Ministry of the Solicitor General and Correctional Services


NATURE OF THE APPEAL:

 

The Ministry of the Solicitor General and Correctional Services (the Ministry) received a request under the Freedom of Information and Protection of Privacy Act (the Act).  The request was for access to records relating to an investigation undertaken by the Ontario Provincial Police (the OPP) Anti-Rackets Branch in 1981 which was reflected in a Statement-Police Report that accompanied the request.  The requester is one of the individuals who was the subject of the investigation. 

 

The Ministry identified two records as responsive to the request and granted access to a portion of one of them.  Access to the remaining information was denied pursuant to the following exemptions contained in the Act

 

           law enforcement - section 14(2)(a)

           information published or available - section 22(a)

           discretion to refuse requester’s own information - section 49(a)

           invasion of privacy - section 49(b)

 

The requester, now the appellant, appealed the Ministry’s decision to deny access to the requested records.  A Notice of Inquiry was provided by this office to the appellant and the Ministry.  Representations were received from both parties.  With its submissions, the Ministry included a copy of a letter to the appellant disclosing to him one of the records at issue, a Statement of Claim dated July 1985 which was filed with the District Court of Ontario (as it was then) in Sudbury.  Section 22(a) was claimed to apply only to this record.  Accordingly, I need not consider the possible application of the section 22(a) exemption to the remaining record, a four-page summary of evidence prepared by a Detective Sergeant with the OPP’s Anti-Rackets Branch dated May 15, 1981.

 

DISCUSSION:

 

PERSONAL INFORMATION

 

Under section 2(1) of the Act, “personal information” is defined to mean, in part, recorded information about an identifiable individual.  I have reviewed the record remaining at issue and find that it contains the personal information of the appellant, as well as other identifiable individuals.

 

DISCRETION TO REFUSE APPELLANT’S OWN INFORMATION

 

Under section 49(a) of the Act, the Ministry has the discretion to deny access to an individual’s own personal information in instances where certain exemptions would otherwise apply to that information.  Section 49(a) states:

 

A head may refuse to disclose to the individual to whom the information relates personal information,

 

where section 12, 13, 14, 15, 16, 17, 18, 19, 20 or 22 would apply to the disclosure of that personal information;  [emphasis added]
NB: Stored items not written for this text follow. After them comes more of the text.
(** How a non-negative result is stored. *)
Lemma round64_nonneg (z : R) :
  0 <= z ->
  (exists v, round64 z = Fin v /\ representable v /\ v = rnd z /\ 0 <= v)
  \/ (round64 z = PInf /\ 0 < z).
Proof.
  intros Hz. unfold round64.
  destruct (Rlt_dec (Rabs (rnd z)) (pow2 1024)) as [H | H].
  - rewrite (Rltb_true _ _ H). left. exists (rnd z).
    repeat split; [apply rnd_is_representable; exact H | apply rnd_nonneg; exact Hz].
  - rewrite (Rltb_false _ _ H).
    destruct (Req_dec_T z 0) as [-> | Hnz].
    + exfalso. apply H. rewrite rnd_0, Rabs_R0. apply pow2_pos.
    + rewrite Rltb_true by lra. right. split; [reflexivity | lra].
Qed.

Lemma round64_opp (z : R) : round64 (- z) = (- round64 z)%D.
Proof.
  unfold round64. rewrite rnd_opp, Rabs_Ropp.
  destruct (Rlt_dec (Rabs (rnd z)) (pow2 1024)) as [H | H].
  - rewrite (Rltb_true _ _ H). reflexivity.
  - rewrite (Rltb_false _ _ H).
    assert (Hnz : z <> 0).
    { intros ->. apply H. rewrite rnd_0, Rabs_R0. apply pow2_pos. }
    destruct (Rlt_dec 0 z) as [Hpos | Hnpos].
    + rewrite (Rltb_true _ _ Hpos), Rltb_false by lra. reflexivity.
    + rewrite (Rltb_false _ _ Hnpos), Rltb_true by lra. reflexivity.
Qed.

Lemma representable_integer (z : Z) :
  (Z.abs z < 2 ^ 53)%Z -> representable (IZR z).
Proof.
  intros Hz. exists z, 0%Z. rewrite pow2_0.
  repeat split; try lia; [lra |].
  rewrite <- abs_IZR.
  apply Rlt_le_trans with (pow2 53); [| apply pow2_le; lia].
  rewrite (pow2_IZR 53) by lia. apply IZR_lt. exact Hz.
Qed.

(** ** Binary64 rounding: the special functions *)

(** Within [1e-16] of 0 the second-order term of [x - 0.5*x*x] is below a
    quarter of a unit in the last place of [x]: the expression evaluates to
    [x] itself. *)
Lemma second_order_absorbed (x : R) :
  representable x -> Rabs x <= 1.0000001e-16 ->
  Rounded.sub (Fin x) (Rounded.mul (Rounded.mul (Fin 0.5) (Fin x)) (Fin x))
  = Fin x.
Proof.
  intros Hx Hsmall.
  pose proof (Rabs_pos x) as Ha.
  pose proof pow2_m53 as H53. pose proof pow2_m54 as H54.
  pose proof pow2_m100 as H100. pose proof pow2_m1075_small as Hs.
  pose proof (pow2_pos (-1075)) as Hs0. pose proof (pow2_pos (-540)) as H540.
  assert (H540' : pow2 (-540) <= pow2 (-100)) by (apply pow2_le; lia).
  set (h := rnd (0.5 * x)). set (q := rnd (h * x)).
  assert (Hh : Rabs h <= Rabs x * 0.51 + pow2 (-1075)).
  { pose proof (rnd_abs_bound (0.5 * x)) as Hb. fold h in Hb.
    rewrite Rabs_mult, (Rabs_pos_eq 0.5) in Hb by lra. nra. }
  assert (Hhx : Rabs (h * x) <= (Rabs x * 0.51 + pow2 (-1075)) * Rabs x).
  { rewrite Rabs_mult. apply Rmult_le_compat_r; assumption. }
  assert (Hq : Rabs q <= Rabs (h * x) * 1.000001 + pow2 (-1075)).
  { pose proof (rnd_abs_bound (h * x)) as Hb. fold q in Hb.
    pose proof (Rabs_pos (h * x)). nra. }
  assert (Hs1 : pow2 (-1075) <= 1e-30) by nra.
  unfold Rounded.sub, Rounded.mul, Rounded.add.
  rewrite (round64_small (0.5 * x)) by (rewrite Rabs_mult, (Rabs_pos_eq 0.5); lra).
  fold h. rewrite (round64_small (h * x)) by nra. fold q. cbn [dneg].
  assert (Hgoal : rnd (x + - q) = x).
  { destruct (Rlt_dec (Rabs x) (pow2 (-540))) as [Htiny | Hnormal].
    - (* the product underflows to zero *)
      assert (Hq0 : q = 0).
      { apply rnd_tiny. apply Rle_lt_trans with (1 := Hhx).
        assert (Hp : pow2 (-1075) = pow2 (-535) * pow2 (-540))
          by (rewrite <- pow2_add; reflexivity).
        assert (Hp' : pow2 (-535) <= 1).
        { rewrite <- pow2_0. apply pow2_le. lia. }
        pose proof (pow2_pos (-535)).
        assert (Hp2 : pow2 (-540) <= pow2 (-535) * / 4).
        { replace (/ 4) with (pow2 (-2))
            by exact (pow2_neg_IZR 2 ltac:(lia)).
          rewrite <- pow2_add. apply pow2_le. lia. }
        nra. }
      rewrite Hq0, Ropp_0, Rplus_0_r. apply rnd_representable. exact Hx.
    - (* the rounded product is far below the last place of [x] *)
      apply rnd_absorbs; [exact Hx |].
      assert (Hx540 : pow2 (-540) <= Rabs x) by lra.
      assert (Hs2 : pow2 (-1075) <= 1e-30 * Rabs x) by nra.
      assert (Hhx' : Rabs (h * x) <= 5.2e-17 * Rabs x) by nra.
      rewrite H54. nra. }
  rewrite round64_finite; rewrite Hgoal; [reflexivity |].
  destruct Hx as (_ & _ & _ & _ & _ & Hlt). exact Hlt.
Qed.

Lemma exp_power_lower (x : R) (n : nat) :
  0 <= x -> (1 + x) ^ n <= exp (INR n * x).
Proof.
  intros Hx. induction n as [| n IH].
  - cbn [pow INR]. rewrite Rmult_0_l, exp_0. lra.
  - rewrite S_INR. replace ((INR n + 1) * x) with (x + INR n * x) by lra.
    rewrite exp_plus. cbn [pow].
    pose proof (exp_ineq1_le x). pose proof (pow_le (1 + x) n ltac:(lra)).
    apply Rmult_le_compat; lra.
Qed.
(** X1. [create_variable] is an upsert: it answers with the reference that
    [variables] then holds under the id, leaves every other key as it was,
    and a second call with the same id gives the same reference and changes
    nothing. *)
Theorem create_variable_upsert (i : string) (m : Model) :
  dict_get (variables (create_variable i m).2) i = Some (create_variable i m).1
  ∧ (∀ j, j ≠ i →
       dict_get (variables (create_variable i m).2) j = dict_get (variables m) j)
  ∧ create_variable i (create_variable i m).2 = create_variable i m.
Proof.
  destruct (dict_get (variables m) i) as [r|] eqn:Hi.
  - rewrite (create_variable_known i m r Hi). simpl.
    split; [done|]. split; [done|]. by apply create_variable_known.
  - rewrite (create_variable_fresh i m Hi). simpl. split; [apply dict_get_set_eq|].
    split; [intros j Hj; by apply dict_get_set_ne|].
    apply create_variable_known. simpl. apply dict_get_set_eq.
Qed.

(** X2. A variable that exists is never replaced: once an id is in
    [variables], [create_variable] and [create_constraint_relation] leave
    the reference stored under it unchanged. *)
Theorem variables_are_kept (m : Model) (i : string) (r : nat) :
  dict_get (variables m) i = Some r →
  (∀ j, dict_get (variables (create_variable j m).2) i = Some r)
  ∧ (∀ ids, dict_get (variables (create_constraint_relation ids m)) i = Some r).
Proof.
  intros Hi.
  assert (∀ j m', dict_get (variables m') i = Some r →
            dict_get (variables (create_variable j m').2) i = Some r) as Hone.
  { intros j m' Hi'. destruct (dict_get (variables m') j) as [r'|] eqn:Hj.
    - by rewrite (create_variable_known j m' r' Hj).
    - rewrite (create_variable_fresh j m' Hj). simpl.
      rewrite dict_get_set_ne; [done | congruence]. }
  split; [intros j; by apply Hone|].
  intros ids. unfold create_constraint_relation.
  assert (dict_get (variables (create_variables ids m).2) i = Some r) as Hall.
  { revert m Hi. induction ids as [|j ids IH]; intros m Hi; [done|].
    rewrite create_variables_cons. simpl. by apply IH, Hone. }
  destruct (create_variables ids m) as [vars m1]; simpl in *.
  by destruct (add_backrefs_fields (length (constraint_objs m1)) vars
    {| variable_objs := variable_objs m1;
       constraint_objs := constraint_objs m1 ++ [mkConstraint vars];
       variables := variables m1;
       constraints := constraints m1 ++ [length (constraint_objs m1)] |})
    as (_ & -> & _).
Qed.

Lemma variables_are_kept_witness :
  (∀ j, dict_get (variables
          (create_variable j (create_constraint_relation ["x"; "y"] new_model)).2) "y"
        = Some 1)
  ∧ (∀ ids, dict_get (variables
              (create_constraint_relation ids
                 (create_constraint_relation ["x"; "y"] new_model))) "y"
            = Some 1).
Proof.
  apply (variables_are_kept (create_constraint_relation ["x"; "y"] new_model) "y" 1).
  reflexivity.
Defined.

(** X3. [create_constraint_relation] on a model built by the two methods
    puts the new relation last and keeps the earlier relations; the ids in
    [variables] afterwards are the earlier ones and those of the relation;
    and the number of constraints grows by one. *)
Theorem create_constraint_relation_appends (ids : list string) (m : Model) :
  built m →
  relations (create_constraint_relation ids m) = relations m ++ [ids]
  ∧ (∀ j, j ∈ dict_keys (variables (create_constraint_relation ids m))
          ↔ j ∈ dict_keys (variables m) ∨ j ∈ ids)
  ∧ length (constraints (create_constraint_relation ids m)) = S (length (constraints m)).
Proof.
  intros Hb. split; [by apply create_constraint_relation_relations|].
  split; [intros j; apply create_constraint_relation_keys|].
  assert (length (relations (create_constraint_relation ids m))
          = S (length (relations m))) as Hlen.
  { rewrite create_constraint_relation_relations by done.
    rewrite length_app. simpl. lia. }
  unfold relations in Hlen. by rewrite !length_fmap in Hlen.
Qed.

Lemma create_constraint_relation_appends_witness :
  relations (create_constraint_relation ["y"; "z"; "y"]
               (create_constraint_relation ["x"; "y"] new_model))
  = relations (create_constraint_relation ["x"; "y"] new_model) ++ [["y"; "z"; "y"]]
  ∧ (∀ j, j ∈ dict_keys (variables (create_constraint_relation ["y"; "z"; "y"]
                                      (create_constraint_relation ["x"; "y"] new_model)))
          ↔ j ∈ dict_keys (variables (create_constraint_relation ["x"; "y"] new_model))
            ∨ j ∈ ["y"; "z"; "y"])
  ∧ length (constraints (create_constraint_relation ["y"; "z"; "y"]
                           (create_constraint_relation ["x"; "y"] new_model)))
    = S (length (constraints (create_constraint_relation ["x"; "y"] new_model))).
Proof.
  apply (create_constraint_relation_appends ["y"; "z"; "y"]
           (create_constraint_relation ["x"; "y"] new_model)).
  apply built_relation, built_new.
Defined.

(** X4. For a model built by the two methods, [plot] adds one node per
    variable: the nodes are the keys of [variables] in their order, and no
    id is added twice. *)
Theorem plot_graph_nodes (m : Model) (weighted : bool) :
  built m →
  nodes (plot_graph m weighted) = dict_keys (variables m)
  ∧ NoDup (nodes (plot_graph m weighted)).
Proof.
  intros Hb. unfold plot_graph. cbn [nodes]. rewrite (built_values_ids m Hb).
  split; [done | by apply built_keys_NoDup].
Qed.

Lemma plot_graph_nodes_witness :
  nodes (plot_graph (create_constraint_relation ["y"; "x"; "y"] new_model) true)
  = dict_keys (variables (create_constraint_relation ["y"; "x"; "y"] new_model))
  ∧ NoDup (nodes (plot_graph (create_constraint_relation ["y"; "x"; "y"] new_model) true)).
Proof.
  apply (plot_graph_nodes (create_constraint_relation ["y"; "x"; "y"] new_model) true).
  apply built_relation, built_new.
Defined.

(** ** The model: back-references *)

Section backref_facts.
Implicit Types (m : Model) (r : vref) (c : cref) (i : string).

Lemma occurrences_nil {A} `{EqDecision A} (x : A) : occurrences x [] = 0.
Proof. done. Qed.

Lemma occurrences_app {A} `{EqDecision A} (x : A) (l k : list A) :
  occurrences x (l ++ k) = occurrences x l + occurrences x k.
Proof. unfold occurrences. by rewrite filter_app, length_app. Qed.

Lemma occurrences_cons {A} `{EqDecision A} (x y : A) (l : list A) :
  occurrences x (y :: l) = (if decide (y = x) then 1 else 0) + occurrences x l.
Proof.
  unfold occurrences. destruct (decide (y = x)) as [Heq|Hne].
  - by rewrite filter_cons_True.
  - by rewrite filter_cons_False.
Qed.

Lemma occurrences_zero {A} `{EqDecision A} (x : A) (l : list A) :
  occurrences x l = 0 ↔ x ∉ l.
Proof.
  induction l as [|y l IH].
  - split; [intros _; apply not_elem_of_nil | done].
  - rewrite occurrences_cons, not_elem_of_cons.
    destruct (decide (y = x)) as [->|Hne]; [split; [lia | tauto]|].
    rewrite <- IH. split; [intros ?; split; [congruence | lia] | intros [_ ?]; lia].
Qed.

Lemma occurrences_pos {A} `{EqDecision A} (x : A) (l : list A) :
  0 < occurrences x l ↔ x ∈ l.
Proof.
  destruct (decide (x ∈ l)) as [Hin|Hnin].
  - split; [done|]. intros _.
    destruct (occurrences x l) eqn:Ho; [|lia]. by apply occurrences_zero in Ho.
  - split; [|done]. apply occurrences_zero in Hnin. lia.
Qed.

Lemma backrefs_at_out_of_range m r :
  length (variable_objs m) ≤ r → backrefs_at m r = [].
Proof. intros Hr. unfold backrefs_at. by rewrite lookup_ge_None_2. Qed.

Lemma create_variable_backrefs i m r :
  backrefs_at (create_variable i m).2 r = backrefs_at m r.
Proof.
  destruct (dict_get (variables m) i) as [r'|] eqn:Hi.
  - by rewrite (create_variable_known i m r' Hi).
  - rewrite (create_variable_fresh i m Hi). unfold backrefs_at. simpl.
    destruct (decide (r < length (variable_objs m))) as [Hlt|Hge].
    + by rewrite lookup_app_l.
    + rewrite (lookup_ge_None_2 (variable_objs m)) by lia.
      destruct (decide (r = length (variable_objs m))) as [->|Hne].
      * by rewrite lookup_app_r, Nat.sub_diag.
      * rewrite lookup_ge_None_2; [done|]. rewrite length_app. simpl. lia.
Qed.
(* ===================================================================== *)
(** * Facts about the matcher *)
(* ===================================================================== *)

Module ReFacts.
Import Re.

Lemma eqb_refl_true (c : ascii) : Ascii.eqb c c = true.
Proof. apply Ascii.eqb_eq. reflexivity. Qed.

Lemma splits_no_head cls s : Str.head_in cls s = false -> splits cls s = [].
Proof. destruct s as [|c s]; simpl; [reflexivity|]. now intros ->. Qed.

Lemma head_in_app cls run rest :
  run <> EmptyString -> Str.all cls run = true ->
  Str.head_in cls (run +:+ rest) = true.
Proof.
  destruct run as [|c run]; [congruence|]. simpl. intros _ H.
  now apply andb_true_iff in H.
Qed.

(** The first way to cut a maximal run is the run itself; every other
    cut leaves a remainder that still starts inside the run. *)
Lemma splits_head cls run rest :
  run <> EmptyString -> Str.all cls run = true ->
  Str.head_in cls rest = false ->
  exists tl, splits cls (run +:+ rest) = (run, rest) :: tl
             /\ Forall (fun pr => Str.head_in cls (snd pr) = true) tl.
Proof.
  induction run as [|c run IH]; [congruence|]. intros _ Hall Hrest.
  simpl in Hall. apply andb_true_iff in Hall as [Hc Hall].
  simpl. rewrite Hc. destruct run as [|d run].
  - simpl. rewrite (splits_no_head _ _ Hrest). simpl. exists []. now split.
  - destruct IH as (tl & Heq & Htl); [congruence | exact Hall | exact Hrest |].
    rewrite Heq. simpl.
    exists (map (fun pr => (String c (fst pr), snd pr)) tl
              ++ [(String c EmptyString, String d run +:+ rest)]).
    split; [reflexivity|].
    apply Forall_app. split.
    + apply Forall_map. simpl. exact Htl.
    + constructor; [|constructor]. simpl.
      simpl in Hall. now apply andb_true_iff in Hall.
Qed.

Lemma first_some_none {A B} (f : A -> option B) l :
  Forall (fun x => f x = None) l -> first_some f l = None.
Proof. induction 1 as [|x l Hx _ IH]; simpl; [reflexivity|]. now rewrite Hx. Qed.

(** A greedy [+] followed by something that cannot start inside the run:
    only the longest cut can succeed. *)
Lemma plus_run capture cls r bos run rest :
  run <> EmptyString -> Str.all cls run = true ->
  Str.head_in cls rest = false ->
  (forall s, Str.head_in cls s = true -> match_here r false s = None) ->
  match_here (Plus capture cls :: r) bos (run +:+ rest) =
    match match_here r false rest with
    | Some caps => Some (if capture then run :: caps else caps)
    | None => None
    end.
Proof.
  intros Hne Hall Hrest Hr.
  destruct (splits_head cls run rest Hne Hall Hrest) as (tl & Heq & Htl).
  simpl. rewrite Heq. simpl.
  destruct (match_here r false rest); [reflexivity|].
  apply first_some_none.
  eapply Forall_impl; [exact Htl|]. simpl. intros pr Hpr. now rewrite Hr.
Qed.

(** A greedy [+] that ends the pattern captures the whole run. *)
Lemma plus_run_last capture cls bos run rest :
  run <> EmptyString -> Str.all cls run = true ->
  Str.head_in cls rest = false ->
  match_here [Plus capture cls] bos (run +:+ rest) =
    Some (if capture then [run] else []).
Proof.
  intros Hne Hall Hrest.
  destruct (splits_head cls run rest Hne Hall Hrest) as (tl & Heq & _).
  simpl. rewrite Heq. reflexivity.
Qed.

(** A literal that the class excludes cannot match inside a run. *)
Lemma chr_after_run cls c r s :
  cls c = false -> Str.head_in cls s = true ->
  match_here (Chr c :: r) false s = None.
Proof.
  intros Hc Hs. destruct s as [|d s]; simpl; [reflexivity|].
  destruct (Ascii.eqb c d) eqn:E; [|reflexivity].
  apply Ascii.eqb_eq in E. subst d. simpl in Hs. congruence.
Qed.

(** A pattern that opens with the literal [p] matches only where [p]
    occurs. *)
Lemma lits_no_prefix p r bos s :
  p <> EmptyString -> String.prefix p s = false ->
  match_here (lits p ++ r) bos s = None.
Proof.
  revert bos s. induction p as [|c p IH]; [congruence|]. intros bos s _ Hp.
  destruct s as [|d s]; [reflexivity|]. simpl. simpl in Hp.
  destruct (Ascii.eqb c d) eqn:E; [|reflexivity].
  apply Ascii.eqb_eq in E. subst d.
  destruct (ascii_dec c c); [|congruence].
  destruct p as [|c' p]; [destruct s; discriminate Hp|].
  apply IH; [congruence | exact Hp].
Qed.

Lemma lits_bos p r bos s :
  p <> EmptyString ->
  match_here (lits p ++ r) bos s = match_here (lits p ++ r) false s.
Proof. destruct p; [congruence|]. reflexivity. Qed.
Lemma upload_contract_witness :
  (let s' := sendAudioForTranscription
               (Value (ok_response (JObj [("transcription", JStr "T"); ("analysis", JStr "A")])))
               "file:///rec/one.m4a" (initial_app ∅) in
   transcription (ui s') = Some (JStr "T") /\ analysis (ui s') = Some (JStr "A"))
  /\ (let s' := sendAudioForTranscription (Value (error_response 500 "boom"))
                  "file:///rec/one.m4a" (initial_app ∅) in
      In (EConsoleError "Error sending audio:" "Server error: 500 - boom") (trace s')
      /\ transcription (ui s') = None /\ analysis (ui s') = None)
  /\ (let s' := sendAudioForTranscription (Value (ok_response (JObj [])))
                  "file:///rec/one.m4a" (initial_app ∅) in
      In (EConsoleError "Error sending audio:" "Invalid response format from server")
        (trace s')
      /\ transcription (ui s') = None /\ analysis (ui s') = None).
Proof.
  destruct (upload_contract (initial_app ∅) "file:///rec/one.m4a" eq_refl)
    as (Hgood & Hbad & Hempty).
  repeat apply conj.
  - apply (Hgood "T" "A"); discriminate.
  - apply (Hgood "T" "A"); discriminate.
  - destruct (Hbad 500 "boom" eq_refl) as (_ & _ & _ & _ & ->).
    vm_compute. tauto.
  - apply (Hbad 500 "boom" eq_refl).
  - apply (Hbad 500 "boom" eq_refl).
  - destruct Hempty as (_ & _ & _ & _ & ->). vm_compute. tauto.
  - apply Hempty.
  - apply Hempty.
Defined.
Lemma set_sector_negative_sector_inserts_witness :
  well_formed (DiskImage_init "dos33" "DISK") ∧
  len (bytearray 256) = BYTES_PER_SECTOR ∧
  ∃ self',
    set_sector (DiskImage_init "dos33" "DISK") 0 (-1) (bytearray 256) = inr self' ∧
    data self' = take (Z.to_nat (DISK_SIZE - 256)) (data (DiskImage_init "dos33" "DISK"))
                 ++ bytearray 256 ++
                 drop (Z.to_nat (DISK_SIZE - 256)) (data (DiskImage_init "dos33" "DISK")) ∧
    len (data self') = DISK_SIZE + BYTES_PER_SECTOR.
Proof.
  split; [vm_compute; reflexivity|]. split; [vm_compute; reflexivity|].
  apply (set_sector_negative_sector_inserts (DiskImage_init "dos33" "DISK") (bytearray 256));
    vm_compute; reflexivity.
Defined.

(** C10. [get_sector] and [set_sector] test only the upper bounds. At
    track -1, sector 0 the offset is negative and neither call raises.
    By negative indexing both act on the bytes 4096 from the end of a
    buffer of 143,360 bytes: the read returns the 256 bytes from position
    139,264 on; the write replaces the [len p] bytes from that position
    on by the payload, keeps every other byte and the length of the
    buffer, and the payload is what a read at the same address then
    starts with. Both calls do what the same call at track 34, sector 0
    does. *)
Theorem negative_track_wraps_to_end (self : DiskImage) (p : bytes) :
  well_formed self → len p ≤ BYTES_PER_SECTOR →
  sector_offset (-1) 0 < 0 ∧
  (∃ old,
     get_sector self (-1) 0 = inr old ∧
     old = take (Z.to_nat BYTES_PER_SECTOR) (drop (Z.to_nat (DISK_SIZE - 4096)) (data self)) ∧
     len old = BYTES_PER_SECTOR) ∧
  (∃ self',
     set_sector self (-1) 0 p = inr self' ∧
     data self' = take (Z.to_nat (DISK_SIZE - 4096)) (data self) ++ p ++
                  drop (Z.to_nat (DISK_SIZE - 4096 + len p)) (data self) ∧
     len (data self') = DISK_SIZE ∧
     get_sector self' (-1) 0
       = inr (p ++ take (Z.to_nat (BYTES_PER_SECTOR - len p))
                     (drop (Z.to_nat (DISK_SIZE - 4096 + len p)) (data self)))) ∧
  get_sector self (-1) 0 = get_sector self 34 0 ∧
  set_sector self (-1) 0 p = set_sector self 34 0 p.
Proof.
  unfold well_formed. intros Hwf Hp. pose proof (len_nonneg p) as Hp0.
  assert (BYTES_PER_SECTOR = 256) as HB by done.
  assert (DISK_SIZE = 143360) as HD by done.
  assert (sector_offset (-1) 0 = -4096) as Hneg by done.
  assert (sector_offset 34 0 = 139264) as Hpos by done.
  assert (∀ l : bytes, len l = DISK_SIZE →
            getslice l (-4096) (-4096 + BYTES_PER_SECTOR)
            = take (Z.to_nat BYTES_PER_SECTOR) (drop (Z.to_nat (DISK_SIZE - 4096)) l))
    as Hget.
  { intros l Hl. unfold getslice. rewrite Hl. reflexivity. }
  assert (getslice (data self) (-4096) (-4096 + BYTES_PER_SECTOR)
          = getslice (data self) 139264 (139264 + BYTES_PER_SECTOR)) as Hget34.
  { unfold getslice. rewrite Hwf. reflexivity. }
  assert (setslice (data self) (-4096) (-4096 + len p) p
          = take (Z.to_nat (DISK_SIZE - 4096)) (data self) ++ p ++
            drop (Z.to_nat (DISK_SIZE - 4096 + len p)) (data self)) as Hset.
  { unfold setslice. rewrite Hwf.
    rewrite (slice_index_negative _ (-4096 + len p)) by lia.
    rewrite (slice_index_negative _ (-4096)) by lia.
    do 4 f_equal; lia. }
  assert (setslice (data self) (-4096) (-4096 + len p) p
          = setslice (data self) 139264 (139264 + len p) p) as Hset34.
  { rewrite Hset. rewrite setslice_in_range by lia. do 4 f_equal; lia. }
  assert (len (take (Z.to_nat (DISK_SIZE - 4096)) (data self) ++ p ++
               drop (Z.to_nat (DISK_SIZE - 4096 + len p)) (data self)) = DISK_SIZE)
    as Hlen.
  { unfold len in *. rewrite !length_app, length_take, length_drop. lia. }
  rewrite !get_sector_below, !set_sector_below by first [done | lia].
  rewrite Hneg, Hpos, <- Hget34, <- Hset34, Hset, (Hget _ Hwf).
  split; [done|]. split; [|split; [|done]].
  - eexists. split; [done|]. split; [done|].
    unfold len in *. rewrite length_take, length_drop. lia.
  - eexists. split; [done|]. cbn [data]. split; [done|]. split; [exact Hlen|].
    rewrite get_sector_below by done. rewrite Hneg. cbn [data]. f_equal.
    rewrite (Hget _ Hlen).
    unfold len in *.
    rewrite drop_app_length'; [|rewrite length_take; lia].
    rewrite take_app_ge by lia. do 2 f_equal. lia.
Qed.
The Ministry has exercised its discretion to refuse access to the records at issue which contain the appellant’s personal information under section 14(2)(a).  In order to determine whether the exemption provided by section 49(a) applies to the information in the record, I will first consider whether the exemption in section 14(2)(a) applies.

 

LAW ENFORCEMENT

 

In order for a record to qualify under section 14(2)(a) of the Act, the Ministry must satisfy each part of the following three-part test:

 

1.         The record must be a report;  and

 

2.         The record must have been prepared in the course of law enforcement, inspections or investigation;  and

 

3.         The record must have been prepared by an agency which has the function of enforcing and regulating compliance with a law.

 

[Order 200]

 

The record relates to an investigation undertaken by the OPP’s Anti-Rackets Branch into the activities of a number of individuals with a view to determining whether a violation of the Criminal Code  may have occurred.  I find that the OPP is clearly a law enforcement agency and the record was prepared in the course of a law enforcement investigation.  Parts 2 and 3 of the test have, therefore, been satisfied.

 

The word “report” is not defined in the Act.  However, previous orders have found that in order to qualify as a report, a record must consist of a formal statement or account of the results of the collection and consideration of information.  Generally speaking, results would not include mere observations or recordings of fact (Orders 390 and P-1422).

 

The Ministry submits that the record was the official formal accounting of facts regarding the investigation which was conducted.  It goes on to indicate that this report provided information and/or opinions gathered as a result of interviews with the subject of the investigation.  The Ministry then suggests that “the information was assessed, evaluated and were then submitted as a report with a final disposition”.

 

The appellant concedes that the record likely qualifies for exemption under section 14(2)(a).  He argues, however, that he should be provided with access to it as he may already have a copy and because of the passage of time.  I am unable to determine, based on the submissions made by the

appellant, whether he has already received a copy of this document through some other access avenue.  In addition, the passage of time does not lessen the application of the exemption in section 14(2)(a).

 

I have reviewed the record at issue and find that it contains both recordings of fact and certain conclusions reached by the officer who prepared the record based on his understanding of those facts.  In my view, the record qualifies as a “report” for the purposes of section 14(2)(a) as it represents a collation of the gathered information, as well as stating certain conclusions which were arrived at following the consideration of that information.

 

As all three parts of the test for section 14(2)(a) have been met, I find that the record qualifies for exemption under that section and is, accordingly, exempt under section 49(a).  Because of the manner in which I have addressed the application of sections 14(2)(a) and 49(a) to the record, it is not necessary for me to consider section 49(b).

 

ORDER:

 

I uphold the Ministry’s decision to deny access to the record.

 

 

 

 

 

 

 

 

Original signed by:                                                                               June 9, 1998                        

Donald Hale

Adjudicator

(formerly Inquiry Officer)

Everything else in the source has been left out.